Queen Zee / The Cellar v The Cellar [Oxford]
Future Perfect presents
Queen Zee
The Cellar - Oxford
Monday 23rd April
16+ / 7.30pm / £6 adv
On sale now: http://bit.ly/QueenZeeOxford
“We've got no time for music, art or politics that are bland,” say Liverpool newcomers Queen Zee & The Sasstones “Bands that sing songs about nothing, that aren't musically adventurous; art that is just a heap of clay with no purpose except for Facebook likes and Instagram followers.”
Fronted by the direct and articulate Queen Zee (vocals/guitar) the band is completed by fellow songwriter and multi-instrumentalist Em, aka Em Dee (guitar), Frank Flag (bass) and The Gimp (drums).
With Zee and Em both in and out of “shit hardcore bands” as teenagers, eventually landing on solo projects just so they could play shows, one of Zee’s online demos subsequently caught the ear of Em, who got in touch asking if he could play guitar on the project.
“I'd met him a few months before when both our solo projects had supported a black metal artist” says Zee “Until that point I'd had no intention to play live with Queen Zee, it was my goodbye to playing music. I'd been whacking the name on gig posters I'd been running as a dumb joke. So with a few days to go we took the joke a bit further and played the first show, which featured 5 minutes of music.”
A review of that first gig claimed that the band had covered The Prodigy’s anthem ‘Firestarter’ - which they hadn't - “but we thought it‘d be funny to spread that around, and now someone on the BBC has read it out” smiles Zee wryly.
Drawing heavily on a variety of musical influences from the 70's garage rock explosion to the world of 80's pop, for Queen Zee, blurring the lines between the establishment and the DIY scene is something the band are clearly already au fait with.
What the notion of home conjures up for the band is a feeling of “pure unsaturated boredom” with “more than enough reasons to be fed up”. Often caught between the cracks and out on a limb, they’re too much of a pop band for the hardcore scene and too punk for the pop scene. Ultimately, they say, they’re more influenced by the city’s working class politics, LGBT+ community and ethnic diversity than by its music scene.
“Aristotle said that it was catharsis which makes good art and Marcel DuChamp said it was the social statement, so I think we try to do both” Zee explains of the band’s philosophy “We try to capture some element of human emotion and by doing that you play into the social statement. It's not necessarily political, it's just a re-claimed voice. I think you can have the same ‘wow' experience you get from looking at a beautiful cathedral that you can get from listening to a hardcore band at 500 decibels.
Ultimately everything including your lifestyle can be art, because everything's got a story and everything is relative.”
Much of their material stems from their experiences as young, working class, Northern, (queer) punks, and although the music they make is inherently political, it’s not something they lose sleep over cementing into their sound.

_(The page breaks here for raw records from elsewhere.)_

(** * Recorder database schema (homeassistant/components/recorder/db_schema.py)

    A shallow embedding of the row classes of the recorder and of the
    conversions between native objects and rows, followed by the properties
    the specification states about them.

    Conventions.
    - A timezone-aware [datetime] is identified with its instant, counted in
      microseconds since the epoch; [==] and [<] on aware datetimes compare
      instants.
    - A timestamp column holds a binary64 float; a nullable column is an
      [option]. The [entity_id] attribute of a states row holds whatever
      object was assigned to it.
    - A call that may raise returns a [result]; code that also logs runs in
      [M], which pairs the result with the records handed to [_LOGGER].
    - What db_schema.py imports from other modules (homeassistant.core,
      homeassistant.helpers.json, homeassistant.util.dt, recorder.const) is
      gathered in the class [Platform]: the module is verified against any
      implementation of these imports. *)

From Stdlib Require Import ZArith List String Ascii Lia PrimFloat Uint63.
From Stdlib Require Import FloatAxioms.
From Stdlib Require Import DecimalString.
From Stdlib Require Import Strings.Byte.
From stdpp Require Import base strings gmap.
Import ListNotations.

Local Open Scope string_scope.
Local Open Scope list_scope.

(** ** Python-level plumbing *)

Definition datetime : Type := Z.
Definition bytes : Type := list byte.

Inductive exn : Type :=
| KeyError
| TypeError
| AttributeError
| IndexError
| ValueError
| OverflowError
| AssertionError
| JSONDecodeError
| IntegrityError
| OtherError (name : string).

Inductive result (A : Type) : Type :=
| Ok (a : A)
| Raise (e : exn).
Arguments Ok {A} a.
Arguments Raise {A} e.

(** A record handed to [_LOGGER]: the method used and the format string. *)
Inductive log_record : Type :=
| LogException (msg : string)
| LogWarning (msg : string).

Definition M (A : Type) : Type := (result A * list log_record)%type.

Definition ret {A} (a : A) : M A := (Ok a, []).
Definition raise {A} (e : exn) : M A := (Raise e, []).
Definition lift {A} (r : result A) : M A := (r, []).
Definition log (r : log_record) : M unit := (Ok tt, [r]).

Definition bind {A B} (m : M A) (f : A -> M B) : M B :=
  match m with
  | (Ok a, l) => let (r, l') := f a in (r, l ++ l')
  | (Raise e, l) => (Raise e, l)
  end.

(** [try: body except handled: handler] *)
Definition try_except {A} (body : M A) (handled : exn -> bool) (handler : M A)
  : M A :=
  match body with
  | (Raise e, l) =>
      if handled e then let (r, l') := handler in (r, l ++ l') else (Raise e, l)
  | done => done
  end.

Declare Scope py_scope.
Delimit Scope py_scope with py.
Notation "x <- c1 ;; c2" := (bind c1 (fun x => c2))
  (at level 100, c1 at next level, right associativity) : py_scope.
Notation "c1 ;; c2" := (bind c1 (fun _ => c2))
  (at level 100, right associativity) : py_scope.

(** Truth value of a [str | None] column: [None] and the empty string are falsy. *)
Definition truthy_str (s : option string) : bool :=
  match s with
  | Some EmptyString | None => false
  | Some _ => true
  end.

(** Truth value of a [float | None] column: [None], [0.0] and [-0.0] are falsy. *)
Definition truthy_float (t : option float) : bool :=
  match t with
  | Some f => negb (PrimFloat.eqb f 0%float)
  | None => false
  end.

(** [l[i]] on a Python list: a negative index counts from the end. *)
Definition list_getitem {A} (l : list A) (i : option Z) : result A :=
  match i with
  | None => Raise TypeError
  | Some i =>
      let n := Z.of_nat (length l) in
      let j := if (i <? 0)%Z then (i + n)%Z else i in
      if ((0 <=? j) && (j <? n))%Z then
        match nth_error l (Z.to_nat j) with
        | Some a => Ok a
        | None => Raise IndexError
        end
      else Raise IndexError
  end.

(** A dict whose keys have decidable equality, in insertion order. *)
Section Dict.
Context {K V : Type} `{EqDecision K}.

Fixpoint dict_get (d : list (K * V)) (k : K) : option V :=
  match d with
  | [] => None
  | (k', v) :: d' => if decide (k' = k) then Some v else dict_get d' k
  end.

Fixpoint dict_set (d : list (K * V)) (k : K) (v : V) : list (K * V) :=
  match d with
  | [] => [(k, v)]
  | (k', v') :: d' =>
      if decide (k' = k) then (k', v) :: d' else (k', v') :: dict_set d' k v
  end.
End Dict.

Fixpoint enumerate_from {A} (start : Z) (l : list A) : list (Z * A) :=
  match l with
  | [] => []
  | a :: l' => (start, a) :: enumerate_from (start + 1)%Z l'
  end.
Definition enumerate {A} (l : list A) : list (Z * A) := enumerate_from 0%Z l.

(** Two floats are the same object when they have the same bits. *)
#[global] Instance float_eq_dec : EqDecision float.
Proof.
  intros x y. destruct (PrimFloat.Leibniz.eqb x y) eqn:Hbits.
  - left. apply FloatAxioms.Leibniz.eqb_spec. exact Hbits.
  - right. intros Heq. apply FloatAxioms.Leibniz.eqb_spec in Heq. congruence.
Defined.

(** ** homeassistant.core: the native objects *)

Module core.

Inductive EventOrigin : Type := local | remote.

(** What sits in an event's [origin] attribute. It is annotated
    [EventOrigin]; Python does not enforce the annotation, so any other
    object, named by its repr, can be there: a hashable one ([Foreign]:
    [None], a string, a number) or one that cannot be hashed ([Unhashable]:
    a list, a dict, a set). *)
Inductive origin_value : Type :=
| Member (o : EventOrigin)
| Foreign (repr : string)
| Unhashable (repr : string).

Record Context : Type := mkContext {
  id : option string;
  user_id : option string;
  parent_id : option string;
}.

Record StateOf (V : Type) : Type := mkState {
  entity_id : string;
  state : string;
  attributes : list (string * V);
  last_changed : datetime;
  last_updated : datetime;
  context : Context;
}.
Arguments mkState {V}.
Arguments entity_id {V}.
Arguments state {V}.
Arguments attributes {V}.
Arguments last_changed {V}.
Arguments last_updated {V}.
Arguments context {V}.

(** Values found in event data and state attributes. *)
#[warnings="-register-all"]
Inductive PyVal : Type :=
| PNone
| PBool (b : bool)
| PInt (z : Z)
| PFloat (f : float)
| PStr (s : string)
| PList (l : list PyVal)
| PDict (d : list (string * PyVal))
| PState (s : StateOf PyVal).

Definition State : Type := StateOf PyVal.

Record Event : Type := mkEvent {
  event_type : option string;
  data : PyVal;
  origin : origin_value;
  time_fired : datetime;
  event_context : Context;
}.

#[global] Instance EventOrigin_eq_dec : EqDecision EventOrigin.
Proof. solve_decision. Defined.
#[global] Instance origin_value_eq_dec : EqDecision origin_value.
Proof. solve_decision. Defined.
#[global] Instance Context_eq_dec : EqDecision Context.
Proof. solve_decision. Defined.
(** * Run-lifecycle orchestrator and configuration resolver

    A shallow embedding of
    [queue_processors/queue_processor/handle_message.py] (class
    [HandleMessage]) and
    [queue_processors/queue_processor/instrument_variable_utils.py]
    (class [InstrumentVariablesUtils]).

    Python objects are records, the relational store is a record of
    tables, a handler is a function in a state-and-exception monad over
    the store, and a raised exception is the [Raised] outcome. *)

From Stdlib Require Import ZArith Ascii String.
From stdpp Require Import gmap strings list fin_maps pretty.

Local Open Scope string_scope.
Local Open Scope Z_scope.
Local Open Scope list_scope.

(** ** Exceptions *)

(** The exceptions that leave the modelled functions.  The formatted
    text of [InvalidStateException] is kept as its literal part and the
    three message attributes the f-string interpolates. *)
Inductive exn : Type :=
| InvalidStateException (text : string) (rb_number : Z) (run_number : Z)
                        (run_version : option Z)
| TypeError (text : string)
| KeyError (key : string)
| ValueError (text : string)
| ObjectDoesNotExist
| MultipleObjectsReturned.

Global Instance exn_eq_dec : EqDecision exn.
Proof. solve_decision. Defined.

Definition is_InvalidStateException (e : exn) : bool :=
  match e with
  | InvalidStateException _ _ _ _ => true
  | _ => false
  end.

(** ** State-and-exception monad

    A write made before an exception is raised stays in the store: the
    handlers open a transaction around each single [save] only. *)

Inductive outcome (A : Type) : Type :=
| Returned (a : A)
| Raised (e : exn).
Arguments Returned {A} a.
Arguments Raised {A} e.

Definition M (S : Type) (A : Type) : Type := S → outcome A * S.

Global Instance M_ret {S} : MRet (M S) := λ A a s, (Returned a, s).

Global Instance M_bind {S} : MBind (M S) := λ A B f m s,
  match m s with
  | (Returned a, s') => f a s'
  | (Raised e, s') => (Raised e, s')
  end.

Definition raise {S A} (e : exn) : M S A := λ s, (Raised e, s).
Definition get_state {S} : M S S := λ s, (Returned s, s).

(** Python's [for x in xs: body], the body run for its effect. *)
Fixpoint for_each {S A} (xs : list A) (body : A → M S unit) : M S unit :=
  match xs with
  | [] => mret tt
  | x :: xs' => body x ;; for_each xs' body
  end.

(** ** Tables of the relational store

    A table maps primary keys to rows and hands out keys from a counter,
    as an auto-increment column does. *)

Record Table (A : Type) : Type := mkTable {
  rows : gmap nat A;
  next_id : nat
}.
Arguments mkTable {A} rows next_id.
Arguments rows {A} t.
Arguments next_id {A} t.

Definition empty_table {A} : Table A := mkTable ∅ 0%nat.

(** Every key in use was issued by the counter. *)
Definition table_wf {A} (t : Table A) : Prop :=
  ∀ i r, rows t !! i = Some r → (i < next_id t)%nat.

(** [table_wf], decided on a given table. *)
Definition table_wfb {A} (t : Table A) : bool :=
  bool_decide (map_Forall (λ i _, (i < next_id t)%nat) (rows t)).

(** All rows in primary-key order. *)
Definition all_rows {A} (t : Table A) : list A :=
  omap (λ i, rows t !! i) (seq 0 (next_id t)).

(** Django's [Model]: an object knows its primary key, [None] until it
    has been saved. *)
Class Model (A : Type) : Type := {
  model_pk : A → option nat;
  model_with_pk : nat → A → A;
  model_pk_with_pk : ∀ i x, model_pk (model_with_pk i x) = Some i
}.

(** [obj.save()]: INSERT under a new key when the object has none,
    otherwise write the row stored under the object's key. *)
Definition save {A} `{Model A} (obj : A) (t : Table A) : A * Table A :=
  match model_pk obj with
  | None =>
      let i := next_id t in
      let obj' := model_with_pk i obj in
      (obj', mkTable (<[i := obj']> (rows t)) (S i))
  | Some i =>
      (obj, mkTable (<[i := obj]> (rows t)) (next_id t `max` S i))
  end.

(** ** Model classes *)

Inductive StatusName : Type :=
| Queued | Processing | Completed | Skipped | Error.

Global Instance StatusName_eq_dec : EqDecision StatusName.
Proof. solve_decision. Defined.

Module Instrument.
Record t : Type := mk {
  pk : option nat;
  name : string;
  is_active : bool;
  is_paused : bool
}.
Definition with_pk (i : nat) (x : t) : t :=
  mk (Some i) (name x) (is_active x) (is_paused x).
Definition set_is_active (b : bool) (x : t) : t :=
  mk (pk x) (name x) b (is_paused x).
End Instrument.

Module Experiment.
Record t : Type := mk {
  pk : option nat;
  reference_number : Z
}.
Definition with_pk (i : nat) (x : t) : t := mk (Some i) (reference_number x).
End Experiment.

“You don't have to have a message,” they say “Sometimes bands should stick to making great music, and sometimes you have to remember you're in a band and not writing an essay, but I think if you don't have something to say in the current climate then you've been living under a rock. You're forced into being political when it feels like everyone's out for your head. We don't really have a manifesto, it's kind of anarchic in that way. We don't have a single cause or message. We're a band and we're here to make the best music we can.”
Straddling the underground art and music scenes in their hometown, searching for inspiration amongst a community they feel disconnected from creatively, they’re a band who are constantly looking for a way to push themselves out of their comfort zone.
“Total chaos is the end goal with this project” says Zee “moshing, crowd surfing, Morris dancing - whatever people want to get into. I wish we could have played Trump’s Inauguration. Not being scared to go to places minority groups aren't welcome and fly the flag for them is important to me. Sometimes I think punk bands that only play punk gigs are preaching to the converted. Go into those spaces where you're not welcome and tell your story.”